Li et al.[5] used various compatilizers, such as: ethylene-propylene copolymer (EPR), EPDM and an ethylene-1-octene copolymer (EOC), ENG 8003 for preparing GRT/HDPE blends with or without dynamic vulcanization using dicumyl peroxide. Highest tensile strength and elongation at break were found in the dynamically vulcanized GRT/HDPE/EOC ternary blends. Their results suggest that the metallocene copolymer promoted an enhanced adhesion between GRT and polymer matrix.

Nguyen[6] studied the possibility of using an ethylene-1-octene copolymer, Exact 0210 plastomer, as compatibilizer for blends of LDPE and recycled rubber. The blends were prepared by melt mixing in a Brabender using two concentrations of LDPE, respectively 5 and 15 wt%. A commercial recycled thermoplastic elastomer was used as a reference material. It was verified that there is a critical concentration of compatibilizer for each blend composition. At this concentration, maximum values of tensile strength and elongation at break were obtained. This result was attributed to the balance of viscous forces tending to breaking the dispersed drop and interfacial tension forces tending to resisting deformation and disintegration. Analysis of tensile properties indicated that blends containing 15% of LDPE and 10% of compatibilizer had tensile properties similar to those presented by the reference material. However, their tear strength was lower than that of reference material.

Linear low density polyethylene is a widely used resin in the packaging industry due to its excellent mechanical properties. Generally, LLDPE is mixed with other polyolefins in order to reduce costs or to improve its processability.

To our knowledge, there is not much in the literature regarding the effect of the addition of metallocene copolymers to the GRT-LLDPE blends. Therefore, the aim of this study is to evaluate the effect of the addition of three different grades of poly (ethylene-co-1-octene) elastomers with different comonomer content on the thermal and mechanical properties of GRT-LLDPE blends.

 

Experimental Procedure

Linear low density polyethylene (LLDPE), MFI = 2.3 g/10 min – ASTM D1238, at 190 ºC was kindly donated by Politeno Comércio e Indústria S. A. Ground rubber tire (GRT) with average particle size equal to 40 mesh was supplied by Artgoma do Brasil LTDA. Ethylene-1-octene copolymers (EOCs) with different comonomer content were supplied by Dupont Dow Elastomers. The relevant properties of these copolymers are presented in Table 1[16].

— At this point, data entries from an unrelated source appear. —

(** C7: in the harvesting stage exactly one harvest message is emitted, last
    in the list: the rush message when the rain forecast is over 10, the
    clear-for-drying message otherwise. *)
Theorem harvesting_one_harvest_message (weather_data : Py.dict)
    (temp rain humidity : Py.num) :
  weather_data !! "temp" = Some temp ->
  weather_data !! "rain_forecast_mm" = Some rain ->
  weather_data !! "humidity" = Some humidity ->
  exists advice,
    generate_agri_advice weather_data "harvesting" = Py.Ok advice /\
    advice =
      ((if Py.gt temp 28 && Py.lt humidity 50 then [armyworm_alert] else [])
       ++ [if Py.gt rain 10 then harvest_rush else harvest_clear])%list /\
    (In harvest_rush advice <-> Py.gt rain 10 = true) /\
    (In harvest_clear advice <-> Py.gt rain 10 = false) /\
    (count_occ string_dec advice harvest_rush
     + count_occ string_dec advice harvest_clear = 1)%nat.
Proof.
  intros Htemp Hrain Hhum. eexists.
  split.
  { rewrite (generate_agri_advice_at _ _ _ _ _ Htemp Hrain Hhum).
    rewrite fertilizer_logic_other by reflexivity. reflexivity. }
  split; [reflexivity |].
  destruct (Py.gt temp 28 && Py.lt humidity 50), (Py.gt rain 10);
    repeat split; try in_list; reflexivity.
Qed.

Lemma harvesting_one_harvest_message_witness :
  exists advice,
    generate_agri_advice
      (reading (Py.of_Z 25) (Py.of_Z 15) (Py.of_Z 60) (Py.of_Z 0))
      "harvesting" = Py.Ok advice /\
    advice = [harvest_rush] /\
    (In harvest_rush advice <-> true = true) /\
    (In harvest_clear advice <-> true = false) /\
    (count_occ string_dec advice harvest_rush
     + count_occ string_dec advice harvest_clear = 1)%nat.
Proof.
  apply (harvesting_one_harvest_message
           (reading (Py.of_Z 25) (Py.of_Z 15) (Py.of_Z 60) (Py.of_Z 0))
           (Py.of_Z 25) (Py.of_Z 15) (Py.of_Z 60)); reflexivity.
Defined.

(** The two harvest examples of the specification. *)
Example harvesting_examples :
  generate_agri_advice
    (reading (Py.of_Z 25) (Py.of_Z 15) (Py.of_Z 60) (Py.of_Z 0)) "harvesting"
    = Py.Ok [harvest_rush] /\
  generate_agri_advice
    (reading (Py.of_Z 25) (Py.of_Z 5) (Py.of_Z 60) (Py.of_Z 0)) "harvesting"
    = Py.Ok [harvest_clear].
Proof. split; reflexivity. Qed.

(** The pest test at every stage, on a dictionary that holds the four
    readings: [temp > 28] and [humidity < 50] put the Armyworm alert in the
    output whatever the stage string is; with stage planting, temp 30,
    humidity 45, rain 0 and soil moisture 0 the output is that alert alone. *)
Theorem armyworm_alert_at_every_stage (weather_data : Py.dict)
    (crop_stage : string) (temp rain humidity soil : Py.num) :
  weather_data !! "temp" = Some temp ->
  weather_data !! "rain_forecast_mm" = Some rain ->
  weather_data !! "humidity" = Some humidity ->
  weather_data !! "soil_moisture" = Some soil ->
  Py.gt temp 28 = true ->
  Py.lt humidity 50 = true ->
  (exists advice,
     generate_agri_advice weather_data crop_stage = Py.Ok advice /\
     In armyworm_alert advice) /\
  (forall advice,
     pest_logic weather_data advice
       = Py.Ok (advice ++ [armyworm_alert])%list) /\
  generate_agri_advice
    (reading (Py.of_Z 30) (Py.of_Z 0) (Py.of_Z 45) (Py.of_Z 0)) "planting"
    = Py.Ok [armyworm_alert].
Proof.
  intros Htemp Hrain Hhum Hsoil Hhot Hdry.
  split; [| split; [| reflexivity]]; cycle 1.
  { intros advice. rewrite pest_logic_app.
    now rewrite (pest_logic_at _ _ _ Htemp Hhum), Hhot, Hdry. }
  rewrite (generate_agri_advice_at _ _ _ _ _ Htemp Hrain Hhum).
  rewrite (fertilizer_logic_at _ _ _ Hrain), Hsoil, Hhot, Hdry. simpl.
  destruct (String.eqb crop_stage "growing");
    [destruct (Py.gt rain 20); [| destruct (Py.lt rain 5)] |];
    simpl; eexists; (split; [reflexivity |]);
    rewrite ?in_app_iff; simpl; tauto.
Qed.

Lemma armyworm_alert_at_every_stage_witness :
  (exists advice,
     generate_agri_advice current_weather "harvesting" = Py.Ok advice /\
     In armyworm_alert advice) /\
  (forall advice,
     pest_logic current_weather advice
       = Py.Ok (advice ++ [armyworm_alert])%list) /\
  generate_agri_advice
    (reading (Py.of_Z 30) (Py.of_Z 0) (Py.of_Z 45) (Py.of_Z 0)) "planting"
    = Py.Ok [armyworm_alert].
Proof.
  apply (armyworm_alert_at_every_stage current_weather "harvesting"
           (Py.of_Z 30) (Py.of_Z 25) (Py.of_Z 45) (Py.of_Z 60)); reflexivity.
Defined.

(** C8: with temp 30 and humidity 45 the Armyworm alert is due at every
    stage, and the pest block run on its own gives it; but on a dictionary
    with the three documented keys, rain forecast 3 and the growing stage,
    the subscript [weather_data['soil_moisture']] of the fertilizer block
    raises [KeyError] before the pest block is reached, and no alert is
    returned.  The same dictionary at the planting stage gets the alert. *)
Theorem armyworm_alert_lost_to_key_error :
  let weather_data :=
    documented_reading (Py.of_Z 30) (Py.of_Z 3) (Py.of_Z 45) in
  weather_data !! "temp" = Some (Py.of_Z 30) /\
  weather_data !! "humidity" = Some (Py.of_Z 45) /\
  Py.gt (Py.of_Z 30) 28 = true /\
  Py.lt (Py.of_Z 45) 50 = true /\
  generate_agri_advice weather_data "growing"
    = Py.Raise (Py.KeyError "soil_moisture") /\
  (forall advice,
     generate_agri_advice weather_data "growing" <> Py.Ok advice) /\
  pest_logic weather_data [] = Py.Ok [armyworm_alert] /\
  generate_agri_advice weather_data "planting" = Py.Ok [armyworm_alert].
Proof.
  intros weather_data. subst weather_data.
  destruct (documented_reading_lookup (Py.of_Z 30) (Py.of_Z 3) (Py.of_Z 45))
    as (Htemp & Hrain & Hhum & Hsoil).
  assert (Hraise : generate_agri_advice
                     (documented_reading (Py.of_Z 30) (Py.of_Z 3) (Py.of_Z 45))
                     "growing"
                   = Py.Raise (Py.KeyError "soil_moisture"))
    by now apply (growing_dry_without_soil _ _ Hrain Hsoil).
  split; [exact Htemp |]. split; [exact Hhum |].
  split; [reflexivity |]. split; [reflexivity |].
  split; [exact Hraise |].
  split; [intros advice; rewrite Hraise; discriminate |].
  split; [now rewrite (pest_logic_at _ _ _ Htemp Hhum) |].
  rewrite (generate_agri_advice_at _ _ _ _ _ Htemp Hrain Hhum).
  now rewrite fertilizer_logic_other by reflexivity.
Qed.

(** ** Length of the stage-based output *)

Lemma fertilizer_logic_length (weather_data : Py.dict) (crop_stage : string)
    (fert : list string) :
  fertilizer_logic weather_data crop_stage [] = Py.Ok fert ->
  (length fert <= 1)%nat /\ (fert <> [] -> crop_stage = "growing").
Proof.
  unfold fertilizer_logic, Py.append.
  destruct (String.eqb_spec crop_stage "growing") as [-> | Hne];
    [| intros [= <-]; simpl; split; [lia | congruence]].
  destruct (Py.getitem weather_data "rain_forecast_mm") as [rain |]; simpl;
    [| discriminate].
  destruct (Py.gt rain 20); [intros [= <-]; simpl; split; [lia | reflexivity] |].
  destruct (Py.lt rain 5); [| intros [= <-]; simpl; split; [lia | reflexivity]].
  destruct (Py.getitem weather_data "soil_moisture") as [soil |]; simpl;
    [| discriminate].
  destruct (Py.gt soil 40); intros [= <-]; simpl; split; (lia || reflexivity).
Qed.

Lemma pest_logic_length (weather_data : Py.dict) (pest : list string) :
  pest_logic weather_data [] = Py.Ok pest -> (length pest <= 1)%nat.
Proof.
  unfold pest_logic, Py.append.
  destruct (Py.getitem weather_data "temp") as [temp |]; simpl;
    [| discriminate].
  destruct (Py.gt temp 28); [| intros [= <-]; simpl; lia].
  destruct (Py.getitem weather_data "humidity") as [humidity |]; simpl;
    [| discriminate].
  destruct (Py.lt humidity 50); intros [= <-]; simpl; lia.
Qed.

Lemma harvest_logic_length (weather_data : Py.dict) (crop_stage : string)
    (harvest : list string) :
  harvest_logic weather_data crop_stage [] = Py.Ok harvest ->
  (length harvest <= 1)%nat /\ (harvest <> [] -> crop_stage = "harvesting").
Proof.
  unfold harvest_logic, Py.append.
  destruct (String.eqb_spec crop_stage "harvesting") as [-> | Hne];
    [| intros [= <-]; simpl; split; [lia | congruence]].
  destruct (Py.getitem weather_data "rain_forecast_mm") as [rain |]; simpl;
    [| discriminate].
  destruct (Py.gt rain 10); intros [= <-]; simpl; split; (lia || reflexivity).
Qed.

Lemma generate_agri_advice_total (temp rain humidity soil : Py.num)
    (crop_stage : string) :
  Py.raises
    (generate_agri_advice (reading temp rain humidity soil) crop_stage) = false.
Proof.
  destruct (reading_lookup temp rain humidity soil)
    as (Htemp & Hrain & Hhum & Hsoil).
  rewrite (generate_agri_advice_at _ _ _ _ _ Htemp Hrain Hhum).
  rewrite (fertilizer_logic_at _ _ _ Hrain), Hsoil.
  destruct (String.eqb crop_stage "growing");
    [destruct (Py.gt rain 20); [| destruct (Py.lt rain 5)] |]; reflexivity.
Qed.

(** C9: whenever [generate_agri_advice] returns, its list has at most two
    messages: at most one from the fertilizer block, at most one from the
    pest block and at most one from the harvest block, and the fertilizer and
    harvest blocks never both contribute, since one stage string cannot be
    both growing and harvesting.  It does return on every dictionary with the
    four readings; the empty list and a list of two are both reached. *)
Theorem stage_advice_at_most_two (weather_data : Py.dict)
    (crop_stage : string) (advice : list string) :
  generate_agri_advice weather_data crop_stage = Py.Ok advice ->
  (length advice <= 2)%nat /\
  (exists fert pest harvest,
     advice = (fert ++ pest ++ harvest)%list /\
     (length fert <= 1)%nat /\ (length pest <= 1)%nat /\
     (length harvest <= 1)%nat /\ (fert = [] \/ harvest = [])) /\
  (forall temp rain humidity soil stage,
     Py.raises
       (generate_agri_advice (reading temp rain humidity soil) stage) = false) /\
  generate_agri_advice
    (reading (Py.of_Z 25) (Py.of_Z 0) (Py.of_Z 60) (Py.of_Z 0)) "planting"
    = Py.Ok [] /\
  generate_agri_advice current_weather "growing"
    = Py.Ok [fertilizer_washoff; armyworm_alert].
Proof.
  intros Hret.
  assert (Hparts : exists fert pest harvest,
             advice = (fert ++ pest ++ harvest)%list /\
             (length fert <= 1)%nat /\ (length pest <= 1)%nat /\
             (length harvest <= 1)%nat /\ (fert = [] \/ harvest = [])).
  { rewrite generate_agri_advice_blocks in Hret.
    destruct (fertilizer_logic weather_data crop_stage []) as [fert |] eqn:Hf;
      simpl in Hret; [| discriminate].
    destruct (pest_logic weather_data []) as [pest |] eqn:Hp;
      simpl in Hret; [| discriminate].
    destruct (harvest_logic weather_data crop_stage []) as [harvest |] eqn:Hh;
      simpl in Hret; [| discriminate].
    injection Hret as <-.
    destruct (fertilizer_logic_length _ _ _ Hf) as [Lf Sf].
    destruct (harvest_logic_length _ _ _ Hh) as [Lh Sh].
    exists fert, pest, harvest.
    repeat split; try assumption; [exact (pest_logic_length _ _ Hp) |].
    destruct fert as [| m fert]; [now left | right].
    destruct harvest as [| m' harvest]; [reflexivity | exfalso].
    assert (Hg : crop_stage = "growing") by (apply Sf; discriminate).
    assert (Hv : crop_stage = "harvesting") by (apply Sh; discriminate).
    rewrite Hg in Hv. discriminate Hv. }
  split; [| split; [exact Hparts | split; [| split; reflexivity]]].
  - destruct Hparts as (fert & pest & harvest & -> & Lf & Lp & Lh & Hex).
    rewrite !length_app. destruct Hex as [-> | ->]; simpl; lia.
  - intros. apply generate_agri_advice_total.
Qed.

Lemma stage_advice_at_most_two_witness :
  generate_agri_advice current_weather "growing"
    = Py.Ok [fertilizer_washoff; armyworm_alert] /\
  (length [fertilizer_washoff; armyworm_alert] <= 2)%nat.
Proof.
  split; [reflexivity |].
  apply (stage_advice_at_most_two current_weather "growing"
           [fertilizer_washoff; armyworm_alert]).
  reflexivity.
Defined.


(** ** More on [AgriBrain.analyze] *)

(** The output has two or three entries.  It has three exactly for a Maize
    farm on which both Maize rules fire, and it is then the header, the rain
    alert and the Armyworm warning in that order; for Rice and Cassava it
    always has two. *)
Theorem analyze_two_or_three_entries (weather : Py.dict) (farm : Farm) :
  let rain := Py.get weather "rainfall_mm" (Py.of_Z 0) in
  let temp := Py.get weather "temp" (Py.of_Z 0) in
  let humidity := Py.get weather "humidity" (Py.of_Z 0) in
  (length (analyze weather farm) = 2%nat
   \/ length (analyze weather farm) = 3%nat) /\
  (length (analyze weather farm) = 3%nat
     <-> crop_type farm = MAIZE /\ Py.gt rain 20 = true /\
         Py.gt temp 28 = true /\ Py.lt humidity 50 = true) /\
  (length (analyze weather farm) = 3%nat
     <-> analyze weather farm
         = [header farm; maize_rain_alert; maize_armyworm_warning]).
Proof.
  cbv zeta. rewrite analyze_cases, before_fallback_cases.
  unfold rule_fired. cbv zeta.
  destruct (crop_type farm); case_conds;
    repeat split; intros; try tauto; try discriminate; try reflexivity;
    try (left; reflexivity); try (right; reflexivity);
    try (destruct H as (? & ? & ? & ?); discriminate).
Qed.

(** Only the keys [rainfall_mm], [temp] and [humidity] are read: setting or
    removing any other key of the dictionary leaves the output unchanged. *)
Theorem analyze_ignores_other_keys (weather : Py.dict) (farm : Farm)
    (key : string) (v : Py.num) :
  key <> "rainfall_mm" -> key <> "temp" -> key <> "humidity" ->
  analyze (<[key := v]> weather) farm = analyze weather farm /\
  analyze (delete key weather) farm = analyze weather farm.
Proof.
  intros Hr Ht Hh. unfold analyze, before_fallback, Py.get.
  now rewrite !lookup_insert_ne, !lookup_delete_ne by assumption.
Qed.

The LLDPE/GRT/EOC blends (50/0/50, 50/25/25, 50/35/15, 50/45/5, 50/50/0 wt %) were prepared in a twin screw extruder (Extrusão Brasil-Model DRC) with 22 mm diameter and a length-to-diameter (L/D) ratio equal to 36. The temperature profile from the feed to the metering zone was set at 60/210/225/225/220 ºC. The screw rotor speed was set at 350 rpm.

Melt flow index (MFI) values of the materials were determined following ASTM D 1238 using a Tinius-Olsen Extrusion Plastometer Model MP993.

Tensile properties were measured using an Emic Universal Testing Machine, Model DL 2000 with a 5 KN load cell. An extensometer (TRD 15) was attached to the machine for the measurement of elongation. Tests were conducted in accordance to the ASTM D 638 using Type I test specimens dimensions. A crosshead speed of 10 mm/min was employed and the average of at least 7 specimens was taken for each sample. All the specimens were prepared by injection molding using a Battenfeld plus 35 injection molding machine. The following experimental conditions were used in this procedure: injection temperature = 200 ºC; injection pressure = 40 bar; cooling time = 30 s; mold temperature = room temperature.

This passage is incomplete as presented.